→ **Work task**:
Report every line of the data where the string "Lemma" appears.

→ **Excerpted data**:

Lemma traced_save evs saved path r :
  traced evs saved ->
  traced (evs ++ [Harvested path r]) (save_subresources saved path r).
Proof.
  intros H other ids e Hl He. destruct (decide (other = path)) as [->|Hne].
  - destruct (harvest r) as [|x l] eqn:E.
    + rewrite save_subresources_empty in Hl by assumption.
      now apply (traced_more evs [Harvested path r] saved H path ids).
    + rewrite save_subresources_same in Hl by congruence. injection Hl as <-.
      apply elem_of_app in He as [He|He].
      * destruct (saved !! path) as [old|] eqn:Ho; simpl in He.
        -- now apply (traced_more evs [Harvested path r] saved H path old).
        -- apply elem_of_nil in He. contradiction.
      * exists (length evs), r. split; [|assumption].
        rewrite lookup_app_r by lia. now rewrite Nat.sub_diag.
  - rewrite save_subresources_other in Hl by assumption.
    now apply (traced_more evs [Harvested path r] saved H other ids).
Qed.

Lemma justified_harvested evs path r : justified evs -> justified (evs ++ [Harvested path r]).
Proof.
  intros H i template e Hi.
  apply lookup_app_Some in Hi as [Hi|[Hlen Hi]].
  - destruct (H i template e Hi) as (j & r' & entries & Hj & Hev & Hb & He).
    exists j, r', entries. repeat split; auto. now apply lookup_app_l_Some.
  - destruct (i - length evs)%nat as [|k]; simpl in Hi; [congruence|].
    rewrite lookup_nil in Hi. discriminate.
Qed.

...

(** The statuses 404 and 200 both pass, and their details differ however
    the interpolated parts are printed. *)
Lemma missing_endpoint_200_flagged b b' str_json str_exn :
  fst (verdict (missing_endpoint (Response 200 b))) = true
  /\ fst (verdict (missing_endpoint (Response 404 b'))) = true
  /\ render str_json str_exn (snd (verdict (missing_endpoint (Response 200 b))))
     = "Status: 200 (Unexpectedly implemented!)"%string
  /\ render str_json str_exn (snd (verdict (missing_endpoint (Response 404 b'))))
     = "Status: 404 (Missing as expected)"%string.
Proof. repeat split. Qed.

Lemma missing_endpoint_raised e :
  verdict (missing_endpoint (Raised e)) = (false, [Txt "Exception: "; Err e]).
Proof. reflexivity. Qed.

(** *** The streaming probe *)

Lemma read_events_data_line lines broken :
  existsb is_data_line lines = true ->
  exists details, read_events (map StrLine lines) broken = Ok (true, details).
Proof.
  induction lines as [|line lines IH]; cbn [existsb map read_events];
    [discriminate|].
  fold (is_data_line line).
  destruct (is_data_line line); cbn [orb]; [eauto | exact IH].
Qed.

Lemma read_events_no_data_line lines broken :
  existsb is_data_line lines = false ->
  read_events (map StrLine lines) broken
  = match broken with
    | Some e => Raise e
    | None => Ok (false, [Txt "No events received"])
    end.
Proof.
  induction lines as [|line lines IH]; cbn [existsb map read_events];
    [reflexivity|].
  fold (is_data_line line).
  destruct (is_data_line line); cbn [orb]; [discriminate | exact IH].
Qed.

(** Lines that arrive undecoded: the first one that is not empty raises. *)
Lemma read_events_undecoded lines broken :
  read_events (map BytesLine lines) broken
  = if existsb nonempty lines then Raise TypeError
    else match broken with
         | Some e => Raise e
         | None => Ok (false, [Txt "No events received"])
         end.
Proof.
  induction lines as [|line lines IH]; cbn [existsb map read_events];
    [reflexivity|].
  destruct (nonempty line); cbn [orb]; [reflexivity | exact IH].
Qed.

→ **Answer to the problem**:
Lemma traced_save evs saved path r :
Lemma justified_harvested evs path r : justified evs -> justified (evs ++ [Harvested path r]).
Lemma missing_endpoint_200_flagged b b' str_json str_exn :
Lemma missing_endpoint_raised e :
Lemma read_events_data_line lines broken :
Lemma read_events_no_data_line lines broken :
Lemma read_events_undecoded lines broken :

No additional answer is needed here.